5. We have called for all the records from the lower Court and an examination of them shows that the properties which the respondent sought to embrace in his application of the 22nd December, 1942, are the properties which were referred to in the earlier petition and what he wanted was rateable distribution of the sale proceeds of the unsold properties under attachment. Unless the order of the District Judge of the 5th November, 1936, is to be read as a final order dismissing Execution Petition No. 26 of 1935, the application of the 22nd December, 1942, is in time.

6. We have already stated that the earlier petition was merely ' closed ' for statistical purposes. As pointed out in Sivasubramaniam Chettiar v. Murugesa Mudaliar : AIR1940Mad566 it is well-settled law that where a fresh petition is filed as the result of a former petition having been 'closed ' for statistical purposes, it is not regarded in law as being a fresh application but an application to revive or continue the former application. The order of the 5th November, 1936, was not a final order and the fresh application put in by the respondent must under the authorities be regarded as merely a continuation of the previous application. By the later application all he wanted was his share in the sale proceeds of the properties which still remained to be sold.

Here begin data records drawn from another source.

Lemma pass_organized : main_from bc l0 t0 -> b ∈ l0 -> Forall (fun x => x ∉ l0) l1 ->
  p0 ∈ l -> organized_on bc2 t l.
Proof using All.
  intros Hmain Hb Hd Hin.
  destruct (old_top bc t0 l0 p0 Hwf) as [Hk0 Hp0]; [apply Hps|done|]. destruct Hmain as [Hc0 Hmain].
  pose proof (old_chain_below bc t0 p0 l0 t l l1 b lb Hwf Hk0 Hc0 Hc El Hb Hd Hp0 Hin) as E0.
  destruct (ps_max _ _ _ _ _ _ _ Hps) as (s & (l' & Hl' & ->) & Hmax).
  destruct (trail_det _ _ _ _ _ _ Hc Hl') as [<- _].
  eapply (marked_organized bc1 bc2 t b l l1 lb Hwf1 picked_known_top picked_chain_top El Hms p0);
    try done; try apply Hps.
  - intros a s' Ha Hs'. rewrite (same_chain_sum Hs1). eapply Hmax.
    + by apply (same_known Hs1).
    + by apply (same_sum_of Hs1).
  - apply picked_settled.
  - rewrite <- E0. apply Hps.
  - rewrite <- E0. destruct Hmain as [Hg0|(Hl & _ & Hh)].
    + left. destruct (gen_chain_below bc t0 l0 l1 b lb Hg0 Hc0 Hb) as [_ ->]; [|done].
      exact (trail_suffix _ _ _ _ _ _ _ Hc El).
    + right. split.
      * eapply (links_ok_same bc bc1); [done| |done]. apply Hps.
      * intros i a Hi. rewrite (ps_heights _ _ _ _ _ _ _ Hps). by apply Hh.
Qed.

Lemma pass_state_intro : main_from bc l0 t0 -> b ∈ l0 -> Forall (fun x => x ∉ l0) l1 ->
  pass_state bc bc2 l0 p0 t l l1 b lb.
Proof using All.
  intros Hmain Hb Hd.
  assert (same_chain bc bc2) as Hs2 by (etrans; [exact Hs1|by eapply marked_same]).
  destruct (ms_tables _ _ _ _ _ _ _ Hms) as (_ & _ & E3 & _ & E4 & E5).
  pose proof (ps_known _ _ _ _ _ _ _ Hps).
  split; try done; try (by apply Hps).
  - unfold top_is. rewrite E3, E5, (same_gen _ _ Hs2), <- (same_gen _ _ Hs1). apply Hps.
  - intros hs' E. rewrite (ps_hs _ _ _ _ _ _ _ Hps) in E.
    apply (inj (fmap Some)) in E as <-. apply Hps.
  - intros hs' E Hne Hneg. rewrite (ps_hs _ _ _ _ _ _ _ Hps) in E.
    apply (inj (fmap Some)) in E as <-. pose proof (ps_gen _ _ _ _ _ _ _ Hps). apply Hps; [congruence|done].
  - intros a Ha. eapply (marked_settled bc1); try done;
      [apply picked_known_top|apply picked_chain_top|by apply (same_known Hs1)|by apply Hps].
  - by apply pass_organized.
Qed.
End pass.

Lemma organize_pass_spec bc l0 : wf rank bc -> ready bc l0 ->
  exists p0 t l l1 b lb bc',
    organize_pass bc = Ok ((Some b, bool_decide (p0 ∈ l)), bc') /\
    pass_state bc bc' l0 p0 t l l1 b lb.
Proof.
  intros Hwf Hr. destruct (pick_top_spec bc l0 Hwf Hr) as (g & p0 & t & hs & bc1 & Hrun1 & Hps).
  pose proof (ps_same _ _ _ _ _ _ _ Hps) as Hs1. pose proof (same_wf Hs1 rank Hwf) as Hwf1.
  destruct (ps_max _ _ _ _ _ _ _ Hps) as (s & (l & Hc & ->) & _).
  destruct (rdy_main _ _ Hr) as (t0 & Hmain). pose proof (proj1 Hmain) as Hc0.
  destruct (old_top bc t0 l0 p0 Hwf) as [Hk0 Hp0]; [apply Hps|done|].
  destruct (split_first l l0) as (l1 & b & lb & El & Hd & Hb).
  { exists g. pose proof (ps_gen _ _ _ _ _ _ _ Hps). split; by eapply chain_has_gen. }
  pose proof (picked_known_top _ _ _ _ _ _ _ Hps) as Hkt1.
  pose proof (picked_chain_top _ _ _ _ _ _ _ _ Hps Hc) as Hc1.
  destruct (marks_split bc1 t l l0 l1 b lb) as [Hun Hfin]; try done; [apply Hps|].
  destruct (mark_chain_run bc1 t l l1 b lb p0 (topID_ bc)) as (bc2 & Hrun2 & Hms); try done.
  - apply Hps.
  - intros a. eapply picked_settled, Hps.
  - exists p0, t, l, l1, b, lb, bc2. split.
    + unfold organize_pass. rewrite (chain_bind_ok _ _ _ _ _ (chain_get_ok _ _)).
      rewrite (chain_bind_ok _ _ _ _ _ Hrun1), Hrun2.
      by rewrite (bool_decide_ext (p0 ∈ l) (p0 ∈ l1 ++ [b]))
        by exact (prev_top_met _ _ _ _ _ _ _ _ _ Hwf Hk0 Hc0 Hp0 Hc El Hb Hd).
    + by eapply pass_state_intro.
Qed.

(** ** The forced rebuild *)

Definition orphans_ok bc : Prop := forall a h, known bc a -> heap_ bc !! a = Some h ->
  gen_of bc ≠ Some a -> isOrphan_ h = true \/ connected bc a.

Lemma settled_orphans bc : (forall a, known bc a -> settled bc a) -> orphans_ok bc.
Proof.
  intros Hs a h Ha Hh _. destruct (Hs a Ha) as (h' & Hh' & H). simplify_eq.
  destruct H as [(l & Hl & _)|[_ [_ H]]]; [right; by exists l|done].
Qed.

Lemma ready_orphans bc l0 : ready bc l0 -> orphans_ok bc.
Proof.
  intros [Hr _] a h Ha Hh Hg. destruct (Hr a h Ha Hh Hg) as [[(l & Hl & _)|[_ H]] _]; [|done].
  right. by exists l.
Qed.

Lemma reset_loop hs : forall bc, (forall a, a ∈ hs -> is_Some (heap_ bc !! a)) ->
  exists H, chain_for (fun p => update p reset_header) (Some <$> hs) bc = Ok (tt, set_heap H bc) /\
    forall a, H !! a = (if decide (a ∈ hs) then reset_header else id) <$> heap_ bc !! a.
Proof.
  induction hs as [|x hs IH]; intros bc Hs.
  { exists (heap_ bc). split; [by destruct bc|]. intros a. rewrite decide_False by by intros ?%elem_of_nil.
    by destruct (heap_ bc !! a). }
  destruct (Hs x) as [h Hh]; [by left|].
  destruct (IH (set_heap (<[x := reset_header h]> (heap_ bc)) bc)) as (H & Hrun & HH).
  { intros a Ha. simpl. destruct (decide (a = x)) as [->|Hne]; [rewrite lookup_insert_eq; eauto|].
    rewrite lookup_insert_ne by done. apply Hs. by right. }
  exists H. split.
  - cbn [fmap list_fmap chain_for]. by rewrite (chain_bind_ok _ _ _ _ _ (update_ok _ _ _ _ Hh)).
  - intros a. rewrite HH. simpl. destruct (decide (a = x)) as [->|Hne].
    + rewrite lookup_insert_eq, Hh. rewrite (decide_True (P := x ∈ x :: hs)) by by left.
      simpl. f_equal. by destruct (decide (x ∈ hs)).
    + rewrite lookup_insert_ne by done. f_equal. apply decide_ext. rewrite elem_of_cons. naive_solver.
Qed.

Lemma reset_spec bc : wf rank bc -> orphans_ok bc -> exists g bc',
  reset_headers bc = Ok (tt, bc') /\ gen_of bc = Some g /\ same_chain bc bc' /\
  topBlockId_ bc' = topBlockId_ bc /\ ready bc' [g] /\
  (forall a h, known bc' a -> heap_ bc' !! a = Some h -> dltb (difficultySum_ h) dbl_0 = true).
Proof.
  intros Hwf Ho. destruct (gen_known _ _ Hwf) as (g & Hg & Hkg).
  destruct (values_known bc Hwf) as (hs & Hvs & Hhs).
  destruct (reset_loop hs bc) as (H & Hrun & HH).
  { intros a Ha%Hhs. destruct (known_header _ _ Hwf _ Ha) as (h & Hh & _). eauto. }
  set (bc' := set_topID 0 (set_topBlockPtr None (set_heap H bc))).
  assert (same_chain bc bc') as Hs.
  { split; try done. intros a. simpl. rewrite HH.
    destruct (heap_ bc !! a); [|done]. simpl. by destruct (decide (a ∈ hs)). }
  assert (forall a h', known bc' a -> heap_ bc' !! a = Some h' ->
    known bc a /\ exists h, heap_ bc !! a = Some h /\ h' = reset_header h) as Hinv.
  { intros a h' Ha%(same_known Hs) Hh'. split; [done|]. simpl in Hh'. rewrite HH in Hh'.
    rewrite decide_True in Hh' by by apply Hhs. destruct (heap_ bc !! a) as [h|]; [|done].
    exists h. simpl in Hh'. by simplify_eq. }
  exists g, bc'. split; [|split; [done|split; [done|split; [done|split]]]].
  - unfold reset_headers. rewrite (chain_bind_ok _ _ _ _ _ (chain_get_ok _ _)), Hvs.
    by rewrite (chain_bind_ok _ _ _ _ _ Hrun).
  - assert (gen_of bc' = Some g) as Hg' by by rewrite (same_gen _ _ Hs).
    split.
    + intros a h' Ha Hh' Hne. destruct (Hinv a h' Ha Hh') as (Hka & h & Hh & ->).
      rewrite Hg' in Hne. split; [right; split; [done|]|].
      * rewrite (same_connected Hs). apply (Ho a h Hka Hh). by rewrite Hg.
      * simpl. rewrite bool_decide_false; [done|]. intros ->%list_elem_of_singleton. done.
    + exists g. split; [by apply trail_gen|by left].
  - intros a h' Ha Hh'. by destruct (Hinv a h' Ha Hh') as (_ & h & _ & ->).
Qed.

Lemma first_max_same bc bc' hs a : same_chain bc bc' -> first_max bc' hs a <-> first_max bc hs a.
Proof.
  intros Hs. split; intros (pre & post & s & E & H1 & H2 & H3); exists pre, post, s;
    (split; [done|]; split; [by apply (same_sum_of Hs)|]; split; intros b s' Hb Hs';
     [apply (H2 b)|apply (H3 b)]; try done; by apply (same_sum_of Hs)).
Qed.

Lemma top_is_same bc bc' a : same_chain bc bc' -> topBlockId_ bc' = topBlockId_ bc ->
  top_is bc' a <-> top_is bc a.
Proof. intros Hs E. unfold top_is. by rewrite (sc_ids _ _ Hs), E, (same_gen _ _ Hs). Qed.

(** What one call of [organizeChain] gives: a pass, and nothing more when the
    previous top is on the new chain. *)
Lemma organizeChain_unfold n (force : bool) bc bc1 last valid bc2 :
  (if force then reset_headers else mret tt) bc = Ok (tt, bc1) ->
  organize_pass bc1 = Ok ((last, valid), bc2) ->
  organizeChain (S n) force bc =
  if negb valid then (_ ← organizeChain n true; mret last) bc2 else Ok (None, bc2).
Proof.
  intros H1 H2. cbn [organizeChain]. rewrite (chain_bind_ok _ _ _ _ _ H1), (chain_bind_ok _ _ _ _ _ H2).
  by destruct valid.
Qed.

(** A rebuild whose previous top is the first header of maximal sum keeps it. *)
Lemma forced_stable n bc t0 hs : wf rank bc -> orphans_ok bc -> top_is bc t0 ->
  map_values (headerMap_ bc) = Some <$> hs -> first_max bc hs t0 ->
  exists bc' l, organizeChain (S n) true bc = Ok (None, bc') /\ same_chain bc bc' /\
    organized_on bc' t0 l.
Proof.
  intros Hwf Ho Ht Hvs Hfm. destruct (reset_spec bc Hwf Ho) as (g & bc1 & Hr & Hg & Hs1 & Eid & Hrdy & _).
  pose proof (same_wf Hs1 rank Hwf) as Hwf1.
  destruct (organize_pass_spec bc1 [g] Hwf1 Hrdy) as (p0 & t & l & l1 & b & lb & bc2 & Hp & Hpa).
  assert (p0 = t0) as ->.
  { apply (top_is_det bc); [|done]. apply (top_is_same bc bc1); [done|done|]. apply Hpa. }
  assert (t = t0) as ->.
  { destruct (pa_first _ _ _ _ _ _ _ _ _ Hpa hs) as [H|H]; [by rewrite (sc_map _ _ Hs1)| |done].
    eapply first_max_unique; [|exact Hfm]. by apply (first_max_same bc bc1). }
  destruct (trail_head _ _ _ _ (pa_chain _ _ _ _ _ _ _ _ _ Hpa)) as [l' El].
  assert (t0 ∈ l) as Hin by (rewrite El; by left).
  exists bc2, l. split; [|split].
  - rewrite (organizeChain_unfold n true _ _ _ _ _ Hr Hp). by rewrite bool_decide_true.
  - etrans; [exact Hs1|]. apply Hpa.
  - by apply Hpa.
Qed.

(** A rebuild ends after at most one more: it returns null or the genesis block. *)
Lemma forced_any n bc : wf rank bc -> orphans_ok bc -> exists r bc' t l,
  organizeChain (S (S n)) true bc = Ok (r, bc') /\ same_chain bc bc' /\ organized_on bc' t l /\
  (r = None \/ r = gen_of bc).
Proof.
  intros Hwf Ho. destruct (reset_spec bc Hwf Ho) as (g & bc1 & Hr & Hg & Hs1 & Eid & Hrdy & Hneg).
  pose proof (same_wf Hs1 rank Hwf) as Hwf1.
  destruct (organize_pass_spec bc1 [g] Hwf1 Hrdy) as (p0 & t & l & l1 & b & lb & bc2 & Hp & Hpa).
  pose proof (pa_same _ _ _ _ _ _ _ _ _ Hpa) as Hs2.
  assert (same_chain bc bc2) as Hs by by etrans.
  rewrite (organizeChain_unfold (S n) true _ _ _ _ _ Hr Hp).
  destruct (decide (p0 ∈ l)) as [Hin|Hout].
  { rewrite bool_decide_true by done. exists None, bc2, t, l. split; [done|].
    split; [done|]. split; [by apply Hpa|by left]. }
  rewrite bool_decide_false by done. simpl negb. cbv iota.
  destruct (values_known bc1 Hwf1) as (hs & Hvs & Hhs).
  assert (gen_of bc1 = Some g) as Hg1 by by rewrite (same_gen _ _ Hs1).
  assert (first_max bc1 hs t) as Hfm.
  { apply Hpa; [done| |].
    - rewrite Hg1. intros [= ->]. apply Hout. eapply chain_has_gen; [apply Hpa|done].
    - intros h Hh. apply (Hneg p0); [apply Hpa|done]. }
  destruct (forced_stable n bc2 t hs) as (bc3 & l3 & Hrun & Hs3 & Horg).
  - by apply (same_wf Hs2).
  - apply settled_orphans. intros a Ha%(same_known Hs2). by apply Hpa.
  - apply Hpa.
  - by rewrite (sc_map _ _ Hs2).
  - by apply (first_max_same bc1 bc2).
  - exists (Some b), bc3, t, l3. rewrite (chain_bind_ok _ _ _ _ _ Hrun).
    split; [done|]. split; [by etrans|]. split; [done|]. right. rewrite Hg. f_equal.
    destruct (pa_split _ _ _ _ _ _ _ _ _ Hpa) as (_ & Hb & _). by apply list_elem_of_singleton in Hb.
Qed.
End organize.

7. The decree-holder in Original Suit No. 5 of 1931 filed an application on the 3rd August, 1943, in continuation of his Execution Petition No. 172 of 1932 and this was allowed on the 23rd December, 1944. Throughout, the respondent's petitions have come before the Court together with the petitions of the decree-holder in Original Suit No. 5 of 1931.

8. We hold that the District Judge was wrong in dismissing the respondent's later application as being barred by the law of limitation and consequently we dismiss the appeal with costs.

9. The case will be remanded to the trial Court but in view of the fact that the properties admittedly are the same as the properties covered in the former petition, no further inquiry is necessary. The execution will proceed on this basis.